Я поехал ночью во французский город
Беженцы не могли идти по дорогам, они разлились, как река весной, заполнили скалистые уступы. Возле Пуигсерды лежал глубокий снег, дети в нем тонули. Близ перевала Арес и видел старух, которые ползли по обледеневшим скалам. Крестьяне резали овец, здесь же жарили, кормили солдат. Одна женщина родила в поле; мы кричали — звали врача. Пришел старик, специалист но болезням горла и носа, принял младенца и потом, отогреваясь у костра, вдруг сказал: «Мальчику повезло — он успел родиться на испанской земле…» Этот врач никак не походил на героя, роняющего исторические фразы, он был в зеленой женской кофте и протягивал к огню распухшие пальцы ревматика.

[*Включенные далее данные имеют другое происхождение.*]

(** The command line: it is accepted exactly when every option is acceptable, a command
    was given, and the number of arguments fits the last one; the options then say what
    they say together (the last of several commands, package sets, caches, output levels
    and thread counts wins, the expressions are collected, and a switch is on if it is
    there).  The first option that is not acceptable ends the parsing: a regular expression
    that does not compile by an exception, everything else by the usage message. *)
Theorem parse_command_line_spec args rest : match parse_command_line regex_problem args rest with
  | Ok (Parsed (opt, cmd)) => Forall ok args ∧ opt = options_of symboldb_options_new args ∧
      last (omap sum_command args) = Some cmd ∧ arguments_fit cmd (zlen rest) = true
  | Ok (Usage _) =>
      (∃ before x after, args = before ++ x :: after ∧ Forall ok before ∧ ¬ ok x ∧ x.1 ≠ ch_exclude_name) ∨
      (Forall ok args ∧ ∀ cmd, last (omap sum_command args) = Some cmd → arguments_fit cmd (zlen rest) = false)
  | Throw e => ∃ before x after what, args = before ++ x :: after ∧ Forall ok before ∧ ¬ ok x ∧ x.1 = ch_exclude_name ∧
      e = usage_error what
  end.
Proof using.
  unfold parse_command_line, mbind, res_bind. pose proof (parse_options_spec args symboldb_options_new undefined) as Hp.
  destruct (parse_options _ _ _ _) as [[[opt cmd]|e]|e]; [|by left|done]. destruct Hp as (Hall & -> & ->).
  destruct (last (omap sum_command args)) as [c|]; cbn.
  - destruct (arguments_fit c (zlen rest)) eqn:E; [done|]. right. split; [done|]. by intros ? [= <-].
  - cbn. right. by split.
Qed.
End Parsing.

Definition parse_sample : list (opt_char * bytes) :=
  [(ch_q, []); (ch_command load_rpm, []); (ch_command update_set_, str "rawhide"); (ch_download_threads, str " 7x"); (ch_v, [])].
Example parsed_sample : parse_command_line (λ _, None) parse_sample [] =
  Ok (Parsed (Options [] verbose (str "rawhide") [] 7 false false false false, update_set_)).
Proof. vm_compute. reflexivity. Qed.
(** A negative number of threads is accepted and wraps around. *)
Example negative_threads : parse_command_line (λ _, None) [(ch_download_threads, str "-1"); (ch_command expire_, [])] [] =
  Ok (Parsed (Options [] standard [] [] 4294967295 false false false false, expire_)).
Proof. vm_compute. reflexivity. Qed.

(** ** How the program ends *)

Section Ending.
Context `{M : machine} {C : Type} `{L : libpq C} (unescape : bytes → option bytes) (SCHEMA_BASE SCHEMA_INDEX : bytes).
Context {K : Type} (os : posix K) (io : stdio K) (rpmvercmp : bytes → bytes → Z).
Context (dump_pg : bytes → bytes) (uninitialized : Z) (regex_problem : bytes → option bytes).
Context {Out Px : Type} (pt : symboldb_options → parts (world C K) Out Px) (fuel : nat).

Definition returns01 {S} (m : fsx S Z) : Prop := ∀ s n s', m s = Some (Ok n, s') → n = 0 ∨ n = 1.
Lemma returns01_0 {S} : returns01 (mret 0 : fsx S Z).
Proof using. intros s n s' [-> _]%fsx_ret_Ok. by left. Qed.
Lemma returns01_1 {S} : returns01 (mret 1 : fsx S Z).
Proof using. intros s n s' [-> _]%fsx_ret_Ok. by right. Qed.
Lemma returns01_bind {S A} (m : fsx S A) (f : A → fsx S Z) : (∀ a, returns01 (f a)) → returns01 (m ≫= f).
Proof using. intros Hf s n s' (a & s1 & _ & Ha)%fsx_bind_Ok. by eapply Hf. Qed.
Lemma returns01_if {S} (b : bool) (m m' : fsx S Z) : returns01 m → returns01 m' → returns01 (if b then m else m').
Proof using. by destruct b. Qed.
Lemma returns01_first {W O} (m : fsx W Z) : returns01 m → returns01 (fsx_first (W := W) (Out := O) m).
Proof using.
  intros Hm [w o] n [w' o'] E. unfold fsx_first in E. destruct (m w) as [[r w1]|] eqn:Em; [|done].
  injection E as -> -> ->. by eapply Hm.
Qed.
Context (Hrepo : ∀ opt argv load, returns01 (pt_download_repo (pt opt) argv load)).
Context (Hsource : ∀ opt argv, returns01 (pt_show_source_packages (pt opt) argv)).

Lemma stale_returns01 opt : returns01 (do_show_stale_cached_rpms unescape os opt fuel).
Proof using.
  clear. intros w n w' E. unfold do_show_stale_cached_rpms in E. destruct (w_on_k _ w) as [[[c|e] w1]|]; [|done..].
  assert (returns01 (show_stale unescape os fuel c)) as Hs by (repeat (apply returns01_bind; intros); apply returns01_0).
  destruct (show_stale unescape os fuel c w1) as [[r w2]|] eqn:Es; [|done]. injection E as -> _. by eapply Hs.
Qed.
Lemma run_command_returns01 opt cmd argv_rest : cmd ≠ undefined →
  returns01 (run_command unescape SCHEMA_BASE SCHEMA_INDEX os io rpmvercmp dump_pg uninitialized pt fuel opt cmd argv_rest).
Proof using Hrepo Hsource.
  intros Hc. destruct cmd; [done|..]; cbn [run_command]; try apply returns01_first;
    unfold do_create_schema, do_load_rpm, do_create_set, do_update_set, do_download, do_file, do_show_repomd, do_show_primary,
      do_show_soname_conflicts, do_run_example;
    repeat first [apply returns01_0 | apply returns01_1 | apply returns01_if | apply Hrepo | apply Hsource | apply stale_returns01
      | apply returns01_bind; intros | match goal with |- returns01 (match ?x with _ => _ end) => destruct x end].
Qed.

End Ending.

(** ** The parts, put together *)

Section Program.
Context `{M : machine} {C : Type} `{L : libpq C} (unescape : bytes → option bytes) {N : Type} (nss_ : nss N).
Context {U : Type} (lc : libcurl U).
Context {E D : Type} `{LE : libelf E D} {A : Type} (la : libarchive A) (name_of : string → os_error → os_error)
  (error_constants : list (Z * bytes)) (behind : bytes).
Context {X : Type} (XML_Parse : X → bytes → bool → list (callback * position) * parse_status * X) (parser : X).
Context {S : Type} (io : rpmio S) (uninitialized : Z → bytes) (rpm_open : bytes → S * rpmRC * rpm_header).
Context {K : Type} (os : posix K) (pr : processes K) (PYTHON_SCRIPT : bytes) (opt : symboldb_options) (fuel : nat).
(** The state of descriptor 1; the objects that loading a package creates, before that. *)
Context {Out : Type} (stdout_ : kernel Out) (no_rpm : rpm_state (S := S)) (no_python : python_analyzer).
(** The parts that are put together in RepoAccess.v, DownloadRepo.v and ShowSource.v. *)
Context {Px : Type} (acquire : cache_mode → bytes → fsx (world C K) repomd)
  (primary_xml : repomd → cache_mode → fsx (world C K) Px) (copy_primary : Px → fsx (world C K * Out) unit)
  (download_repo : list bytes → bool → fsx (world C K) Z) (show_source : list bytes → fsx (world C K) Z).
Abbreviation W := (world C K).

#[local] Instance out_sink : SinkOps Out := λ o buf, fd_sink_write stdout_ 1 o buf.
Definition part_rpm_load (path : bytes) (info : rpm_package_info) : fsx W (Z * rpm_package_info) := λ w,
  match rpm_load nss_ la name_of error_constants behind XML_Parse parser io uninitialized rpm_open os pr PYTHON_SCRIPT opt fuel
      path None None (LoadState (w_db w) no_rpm no_python (w_k w) (w_err w) info) with
  | None => None
  | Some (r, s) => Some ((pkg ← r; Ok (pkg, ls_info s)), World (ls_db s) (ls_k s) (ls_err s))
  end.
Definition part_get_file (digest : bytes) : fsx (W * Out) bool := λ '(w, o),
  match get_file unescape io uninitialized behind rpm_open os fuel opt digest o (w_db w) (w_k w) with
  | None => None
  | Some (r, (d, k, o)) => Some (r, (World d k (w_err w), o))
  end.
Definition part_download (url : bytes) : fsx (W * Out) unit := λ '(w, o),
  match download unescape lc fuel (opt_download opt) url (w_db w) with
  | None => None
  | Some (Throw e, d) => Some (Throw e, (World d (w_k w) (w_err w), o))
  | Some (Ok src, d) =>
      match copy_download lc fuel (T := Out) fuel src 0 (d, o) with
      | None => None
      | Some (r, (d, o)) => Some ((_ ← r; Ok tt), (World d (w_k w) (w_err w), o))
      end
  end.
Definition database_expire : expire_db (dbst C) :=
  ExpireDb _ expire_url_cache expire_packages expire_file_contents expire_java_classes (referenced_package_digests unescape []).
Definition part_expire : fsx W unit := λ w,
  match FileCache.expire os database_expire fuel opt (ExpireState _ (w_k w) (w_db w) []) with
  | None => None
  | Some (r, s) => Some (r, World (es_db _ s) (es_k _ s) (w_err w ++ concat (es_log _ s)))
  end.
Definition program_parts : parts W Out Px :=
  Parts part_rpm_load part_get_file part_download acquire primary_xml copy_primary download_repo show_source part_expire.
End Program.

(** A program whose downloads always succeed, and that has no other commands. *)
Definition toy_parts (_ : symboldb_options) : parts (world tape bytes) unit unit :=
  Parts (λ _ _ _, None) (λ _ _, None) (λ _ _, None) (λ _ _ _, None) (λ _ _ _, None) (λ _ _, None)
    (λ _ load w, Some (Ok (if (load : bool) then 0 else 1), w)) (λ _ w, Some (Ok 0, w)) (λ w, Some (Throw (usage_error (str "no cache")), w)).
Abbreviation toy_main := (main_ (M := x86_64) (L := tape_libpq) (λ _, None) [] [] (Out := unit) (K := bytes)
  (one_file []) (text_file []) length_vercmp Datatypes.id 0 (λ p, if bool_decide (p = str "(") then Some (str "bad") else None) toy_parts 9 (str "symboldb")).
Abbreviation toy_state := (World (tape_state []) [] [], tt).
(** The exception of [add_exclude_name] is thrown outside of the [try] block. *)
Example bad_exclude_name_terminates :
  toy_main [(ch_exclude_name, str "("); (ch_command expire_, [])] [] toy_state =
    Some (Terminated (usage_error (str "invalid --exclude-name regexp " ++ [34; 40; 34] ++ str ": bad")), toy_state).
Proof. vm_compute. reflexivity. Qed.
(** What is behind the first octets need not be hexadecimal. *)
Example partial_digest (pt : parts (world tape bytes) unit unit) :
  do_file pt (str "ab" ++ replicate 62 122) = (found ← pt_get_file pt [171];
    if negb found then fsx_first (w_stderr (str "error: could not locate file with digest " ++ (str "ab" ++ replicate 62 122) ++ [10]));; mret 1 else mret 0).
Proof. reflexivity. Qed.
Lemma result_set_ok_views st :
  result_set_ok (results_data st) →
  ∃ raw_preview preprocessing_summary eda_summary eda_plot fraud_plot
    fraud_count total_transactions fraud_percentage table,
    dashboard st =
      Template "dashboard.html"
        [("fraud_count", PInt fraud_count);
         ("total_transactions", PInt total_transactions);
         ("fraud_percentage", PFloat fraud_percentage);
         ("fraud_plot", PStr "fraud_agencies.png")] ∧
    results st =
      Template "results.html"
        [("raw_preview", raw_preview);
         ("preprocessing_summary", preprocessing_summary);
         ("eda_summary", eda_summary);
         ("eda_plot", eda_plot);
         ("fraud_plot", fraud_plot);
         ("fraud_count", PInt fraud_count);
         ("total_transactions", PInt total_transactions);
         ("fraud_percentage", PFloat fraud_percentage);
         ("table", table)] ∧
    0 ≤ fraud_count ≤ total_transactions ∧
    results_data st !! "fraud_count" = Some (PInt fraud_count).
Proof.
  intros (fc & tt & fp & Hfc & Htt & Hfp & Hle & _ & _ & Hkeys).
  pose proof Hfc as Hcount. revert Hcount.
  unfold result_keys in Hkeys.
  repeat match goal with
         | H : Forall _ (_ :: _) |- _ => apply Forall_cons in H as [[? ?] H]
         end.
  assert (Hne : results_data st ≠ ∅).
  { intros E. rewrite E in Hfc. by rewrite lookup_empty in Hfc. }
  repeat match goal with
         | H1 : ?a = Some ?x, H2 : ?a = Some (?c ?y) |- _ =>
             is_var x; assert (x = c y) by congruence; subst x; clear H1
         end.
  unfold dashboard, results, lookup_key.
  rewrite bool_decide_eq_false_2 by done.
  repeat match goal with
         | H : results_data st !! _ = Some _ |- _ => rewrite H; clear H
         end.
  simpl. intros Hcount. do 5 eexists. by exists fc, tt, fp, x2.
Qed.

(** X10: in every state that a client reaches from the start of the
    application, by requests of any kind, the two views that read the
    dictionary do not raise: either no upload has succeeded, the dashboard
    shows its message and [/results] answers with status 400, or both
    render their template, with all the entries they look up, and show the
    same three counters. *)
Theorem X10_views_never_raise F L (us : Users) files (visits : list Visit)
    (session : Session) rs session' st' :
  browse F L us visits session (startup files) = (rs, session', st') →
  (results_data st' = ∅ ∧
   dashboard st' = Template "dashboard.html"
                     [("message", PStr "No dataset uploaded yet.")] ∧
   results st' = BodyStatus
                   "No results available. Please upload a dataset first." 400)
  ∨ (∃ raw_preview preprocessing_summary eda_summary eda_plot fraud_plot
       fraud_count total_transactions fraud_percentage table,
       dashboard st' =
         Template "dashboard.html"
           [("fraud_count", PInt fraud_count);
            ("total_transactions", PInt total_transactions);
            ("fraud_percentage", PFloat fraud_percentage);
            ("fraud_plot", PStr "fraud_agencies.png")] ∧
       results st' =
         Template "results.html"
           [("raw_preview", raw_preview);
            ("preprocessing_summary", preprocessing_summary);
            ("eda_summary", eda_summary);
            ("eda_plot", eda_plot);
            ("fraud_plot", fraud_plot);
            ("fraud_count", PInt fraud_count);
            ("total_transactions", PInt total_transactions);
            ("fraud_percentage", PFloat fraud_percentage);
            ("table", table)] ∧
       0 ≤ fraud_count ≤ total_transactions).
Proof.
  intros Hbrowse.
  assert (H : results_data st' = ∅ ∨ result_set_ok (results_data st')).
  { eapply (browse_invariant F L us (λ _, True)
              (λ st, results_data st = ∅ ∨ result_set_ok (results_data st)));
      [..|exact Hbrowse].
    - intros w file st r st1 _ HP Hup.
      destruct (redirect_dec r) as [->|Hr].
      + right. by eapply upload_result_set_ok.
      + by rewrite (upload_keeps _ _ _ _ _ _ Hup Hr).
    - by apply Forall_forall.
    - by left. }
  destruct H as [He|Hok].
  - left. split; [done|]. unfold dashboard, results. by rewrite He.
  - right. destruct (result_set_ok_views _ Hok)
      as (a & b & c & d & e & f & g & h & i & Hd & Hr & Hle & _).
    by exists a, b, c, d, e, f, g, h, i.
Qed.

В пастушеском шалаше я увидел Альвареса дель Вайо; кто-то принес ему в миске теплый рыжеватый кофе. Глаза у него были такие печальные, что я отвернулся, а он, не теряя присутствия духа, говорил о грузовике с хлебом для солдат, о заградительном огне, об эвакуации раненых. (Это человек большой веры; раз в два-три года я его встречаю то в Париже, то в Москве, то в Женеве, и всякий раз вспоминаю февральский день, министра иностранных дел в шалаше, с трагическими глазами и спокойным, ровным голосом.)
Где-то возле границы три дня спустя я стоял с Савичем на камне. Проходили нескончаемые толпы беженцев. Кричали ослики. Плакали дети. Прошел отряд бойцов, и солдат почему-то трубил в трубу. Бомбили. Один крестьянин взял горсть земли и завязал ее в большой красный платок.
Потом я написал стихи; в них были различные детали, о которых я упоминаю в этой главе, но был еще тот второй план, то волнение, что можно выразить только в стихах:
В сырую ночь ветра точили скалы. Испания, доспехи волоча, На север шла. И до утра кричала Труба помешанного трубача. Бойцы из боя выводили пушки. Крестьяне гнали одуревший скот. А детвора несла свои игрушки, И был у куклы перекошен рот. Рожали в поле, пеленали мукой И дальше шли, чтоб стоя умереть. Костры еще горели — пред разлукой, Трубы еще не замирала медь. Что может быть печальней и чудесней — Рука еще сжимала горсть земли. В ту ночь от слов освобождались песни, И шли деревни, будто корабли.На пограничных пунктах французы выставили не только жандармов, но и воинские части — сначала сенегальцев, потом французские батальоны. Испанские солдаты складывали оружие, их обыскивали; обыскивали и многих беженцев. В Пертюсе я видел, как по ошибке женщин отделили от их детей, они кричали, не хотели идти, а их гнали.
У меня была «куп филь» карточка журналиста, выданная парижской префектурой. В Париже она не производила особого впечатления, но здесь оказалась чудотворной: меня свободно пропускали в Испанию и назад. Нужно было спасти от интернирования в лагерях многих товарищей — журналиста, уборщиц посольства, шофера, начинающего поэта, интербригадовцев. В течение нескольких дней я занимался только этим, даже не всегда успевал написать телеграмму в газету; предпочитал позвонить в Париж, где якобы находился Поль Жослен.
Я нашел чудесных людей. Учитель из пограничного городка Прате-дель-Молло почти круглые сутки дежурил на горном перевале: кормил беженцев горячим супом, давал хлеб. Сотни людей приносили ему продукты. Механик из Арль-сюр-Теш, владелец маленького гаража, на старой, разбитой машине все время ездил к перевалу Арес, подбирал измученных замерзших беженцев, отвозил их в городок. На этом перевале жандармы были сговорчивыми, и механик помог мне переправить через границу многих товарищей; обидно, что я не запомнил его имени.